- TASK INPUT:

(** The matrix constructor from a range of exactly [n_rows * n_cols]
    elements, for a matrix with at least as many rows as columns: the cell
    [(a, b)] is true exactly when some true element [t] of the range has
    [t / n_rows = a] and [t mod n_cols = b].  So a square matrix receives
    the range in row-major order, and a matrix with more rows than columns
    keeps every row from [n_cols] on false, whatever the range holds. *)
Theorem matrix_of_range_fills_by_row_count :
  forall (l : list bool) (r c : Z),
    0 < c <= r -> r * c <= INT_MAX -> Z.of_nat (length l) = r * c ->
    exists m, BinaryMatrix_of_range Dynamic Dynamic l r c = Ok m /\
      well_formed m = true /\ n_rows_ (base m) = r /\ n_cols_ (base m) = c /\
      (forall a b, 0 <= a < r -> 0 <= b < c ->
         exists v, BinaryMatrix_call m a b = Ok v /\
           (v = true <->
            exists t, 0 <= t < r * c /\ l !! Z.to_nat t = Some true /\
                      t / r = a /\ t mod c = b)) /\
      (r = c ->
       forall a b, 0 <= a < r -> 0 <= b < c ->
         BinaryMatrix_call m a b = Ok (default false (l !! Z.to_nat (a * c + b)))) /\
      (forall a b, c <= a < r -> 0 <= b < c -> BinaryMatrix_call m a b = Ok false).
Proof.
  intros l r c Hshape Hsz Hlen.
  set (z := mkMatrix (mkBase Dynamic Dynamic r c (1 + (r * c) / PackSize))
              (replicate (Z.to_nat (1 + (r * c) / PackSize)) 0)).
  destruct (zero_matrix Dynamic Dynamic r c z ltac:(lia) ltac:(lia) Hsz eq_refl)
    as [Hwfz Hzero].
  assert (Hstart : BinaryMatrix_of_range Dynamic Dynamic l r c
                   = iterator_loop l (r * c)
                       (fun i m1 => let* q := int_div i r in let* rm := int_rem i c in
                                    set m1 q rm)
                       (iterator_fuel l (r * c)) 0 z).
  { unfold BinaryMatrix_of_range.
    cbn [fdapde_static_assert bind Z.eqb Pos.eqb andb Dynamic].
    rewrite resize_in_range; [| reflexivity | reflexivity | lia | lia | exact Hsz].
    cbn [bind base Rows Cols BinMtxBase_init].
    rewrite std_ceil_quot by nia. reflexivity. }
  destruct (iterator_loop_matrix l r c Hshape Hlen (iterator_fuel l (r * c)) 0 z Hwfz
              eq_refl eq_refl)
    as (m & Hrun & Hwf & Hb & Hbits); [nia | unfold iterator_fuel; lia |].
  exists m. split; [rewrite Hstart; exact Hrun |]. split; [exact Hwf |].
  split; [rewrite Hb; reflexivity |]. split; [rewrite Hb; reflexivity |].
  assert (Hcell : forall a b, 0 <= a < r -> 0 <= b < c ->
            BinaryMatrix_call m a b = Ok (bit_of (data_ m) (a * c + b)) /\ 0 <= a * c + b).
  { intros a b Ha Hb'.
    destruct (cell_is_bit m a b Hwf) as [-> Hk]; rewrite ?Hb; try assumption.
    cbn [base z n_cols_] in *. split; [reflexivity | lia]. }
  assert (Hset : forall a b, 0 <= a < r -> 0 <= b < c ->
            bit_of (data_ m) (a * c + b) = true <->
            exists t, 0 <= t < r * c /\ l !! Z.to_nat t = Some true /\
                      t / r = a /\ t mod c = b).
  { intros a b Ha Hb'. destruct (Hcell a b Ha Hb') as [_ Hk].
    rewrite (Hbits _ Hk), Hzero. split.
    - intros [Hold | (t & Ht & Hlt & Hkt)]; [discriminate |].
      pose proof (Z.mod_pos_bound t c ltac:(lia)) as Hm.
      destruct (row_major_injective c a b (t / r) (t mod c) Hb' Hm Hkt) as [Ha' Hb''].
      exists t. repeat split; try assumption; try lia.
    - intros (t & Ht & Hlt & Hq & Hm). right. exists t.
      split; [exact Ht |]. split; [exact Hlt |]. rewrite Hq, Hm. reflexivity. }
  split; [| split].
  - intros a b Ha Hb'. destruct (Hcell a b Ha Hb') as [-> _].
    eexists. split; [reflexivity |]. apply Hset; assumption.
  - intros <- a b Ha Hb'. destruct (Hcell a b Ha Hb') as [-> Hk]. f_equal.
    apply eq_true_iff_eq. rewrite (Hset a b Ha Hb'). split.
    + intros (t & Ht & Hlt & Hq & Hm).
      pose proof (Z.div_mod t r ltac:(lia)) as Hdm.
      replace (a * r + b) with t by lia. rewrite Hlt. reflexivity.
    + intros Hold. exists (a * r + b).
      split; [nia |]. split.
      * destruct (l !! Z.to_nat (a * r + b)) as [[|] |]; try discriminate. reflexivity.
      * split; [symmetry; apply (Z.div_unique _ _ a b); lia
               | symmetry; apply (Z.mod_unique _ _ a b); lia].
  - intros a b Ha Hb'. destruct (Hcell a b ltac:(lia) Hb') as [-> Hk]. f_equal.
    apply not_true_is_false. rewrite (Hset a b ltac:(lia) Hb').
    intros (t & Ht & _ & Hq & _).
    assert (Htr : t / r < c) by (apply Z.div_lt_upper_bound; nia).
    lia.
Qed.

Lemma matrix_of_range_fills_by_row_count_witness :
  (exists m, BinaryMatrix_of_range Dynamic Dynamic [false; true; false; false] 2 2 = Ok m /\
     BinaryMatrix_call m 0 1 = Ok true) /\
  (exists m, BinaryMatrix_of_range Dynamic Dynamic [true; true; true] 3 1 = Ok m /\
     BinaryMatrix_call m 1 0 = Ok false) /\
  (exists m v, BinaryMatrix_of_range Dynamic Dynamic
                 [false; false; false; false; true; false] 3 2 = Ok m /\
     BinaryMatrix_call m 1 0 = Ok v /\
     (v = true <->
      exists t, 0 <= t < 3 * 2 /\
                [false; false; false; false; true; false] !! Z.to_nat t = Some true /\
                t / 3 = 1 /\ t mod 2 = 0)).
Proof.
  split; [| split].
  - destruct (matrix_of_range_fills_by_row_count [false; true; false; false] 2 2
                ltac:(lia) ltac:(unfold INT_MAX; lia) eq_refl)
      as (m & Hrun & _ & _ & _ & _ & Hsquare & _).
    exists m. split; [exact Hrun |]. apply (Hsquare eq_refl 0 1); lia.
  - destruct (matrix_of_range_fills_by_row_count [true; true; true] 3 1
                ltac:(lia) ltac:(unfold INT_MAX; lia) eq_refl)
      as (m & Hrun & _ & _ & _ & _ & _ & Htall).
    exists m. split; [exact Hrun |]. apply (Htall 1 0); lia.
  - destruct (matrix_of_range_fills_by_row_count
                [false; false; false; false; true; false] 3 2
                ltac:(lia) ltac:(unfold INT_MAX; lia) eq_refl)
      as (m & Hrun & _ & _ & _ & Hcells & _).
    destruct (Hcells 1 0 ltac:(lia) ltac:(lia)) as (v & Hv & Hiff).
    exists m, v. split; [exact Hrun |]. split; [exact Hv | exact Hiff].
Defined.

- ABOUT THIS TASK: The response must consist solely of the lines from the first line of the entries through the line containing "cbn [fdapde_static_assert bind", repeated exactly.

- TASK RESULT:
(** The matrix constructor from a range of exactly [n_rows * n_cols]
    elements, for a matrix with at least as many rows as columns: the cell
    [(a, b)] is true exactly when some true element [t] of the range has
    [t / n_rows = a] and [t mod n_cols = b].  So a square matrix receives
    the range in row-major order, and a matrix with more rows than columns
    keeps every row from [n_cols] on false, whatever the range holds. *)
Theorem matrix_of_range_fills_by_row_count :
  forall (l : list bool) (r c : Z),
    0 < c <= r -> r * c <= INT_MAX -> Z.of_nat (length l) = r * c ->
    exists m, BinaryMatrix_of_range Dynamic Dynamic l r c = Ok m /\
      well_formed m = true /\ n_rows_ (base m) = r /\ n_cols_ (base m) = c /\
      (forall a b, 0 <= a < r -> 0 <= b < c ->
         exists v, BinaryMatrix_call m a b = Ok v /\
           (v = true <->
            exists t, 0 <= t < r * c /\ l !! Z.to_nat t = Some true /\
                      t / r = a /\ t mod c = b)) /\
      (r = c ->
       forall a b, 0 <= a < r -> 0 <= b < c ->
         BinaryMatrix_call m a b = Ok (default false (l !! Z.to_nat (a * c + b)))) /\
      (forall a b, c <= a < r -> 0 <= b < c -> BinaryMatrix_call m a b = Ok false).
Proof.
  intros l r c Hshape Hsz Hlen.
  set (z := mkMatrix (mkBase Dynamic Dynamic r c (1 + (r * c) / PackSize))
              (replicate (Z.to_nat (1 + (r * c) / PackSize)) 0)).
  destruct (zero_matrix Dynamic Dynamic r c z ltac:(lia) ltac:(lia) Hsz eq_refl)
    as [Hwfz Hzero].
  assert (Hstart : BinaryMatrix_of_range Dynamic Dynamic l r c
                   = iterator_loop l (r * c)
                       (fun i m1 => let* q := int_div i r in let* rm := int_rem i c in
                                    set m1 q rm)
                       (iterator_fuel l (r * c)) 0 z).
  { unfold BinaryMatrix_of_range.
    cbn [fdapde_static_assert bind Z.eqb Pos.eqb andb Dynamic].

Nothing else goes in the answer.